July 2007 is considered the peak of Portland real estate’s boom. Since then, the housing market has dropped nearly 30% in the Metro area.
The way people are paying for homes has changed greatly too and that has affected the type of homes that are favored by buyers. When mortgage money was widely available the fixer was popular: take a 80% conventional loan and then additional money, often up to or over 100% of the value of the home a second to reduce the cash-to-close of have money to make those sweat equity repairs or hire a contractor to do the work. In July 2007, 85% of all home sales closed with conventional loans. Thirteen percent closed with cash according to the report for Multnomah County I ran in RMLS Statistics. There were no FHA loans and only 1% were VA.
Forward to today (actually June 2011). Cash purchases jumped to 23%, conventional loans dropped to 50% and the typically low down (3% to start and now 3.5% down) FHA loans now makes up 21% of the payment methods for sales in Multnomah County.
The death of the high loan-to-value Home Equity Line of Credit has changed the profile of the homes we see selling. Financing buyers (who still make up 75% of the market can’t take more cash to do project so the “done/finished” home makes more sense. The cash buyer has two typical profiles: 1) buying the houses that can’t be financed and typically needs major work and 2) buyers, often retirees, downsizing into move-in ready homes. Of course there are exceptions but these are the primary profiles we see.

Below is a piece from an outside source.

(** Without memory behind the objects the defaults are undefined: 256 bytes are read from
    one. *)
Example cfg_defaults_read_past :
  cfg_set_default_para no_fault empty_ls (fun _ => []) CFG_SET_SILENT (initialised (cfg_start no_files)) = None.
Proof. vm_compute. reflexivity. Qed.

The result is still the same: sellers need to look at what projects they need to complete before going on the market that will appeal to the buyers. The buyer reaction has changed from “this will be perfect if we move this wall, gut this, and do that” to “this is too much work, let’s go.” Sellers often don’t have the funds to do anything so picking the projects that get the most bang for the buck are really important.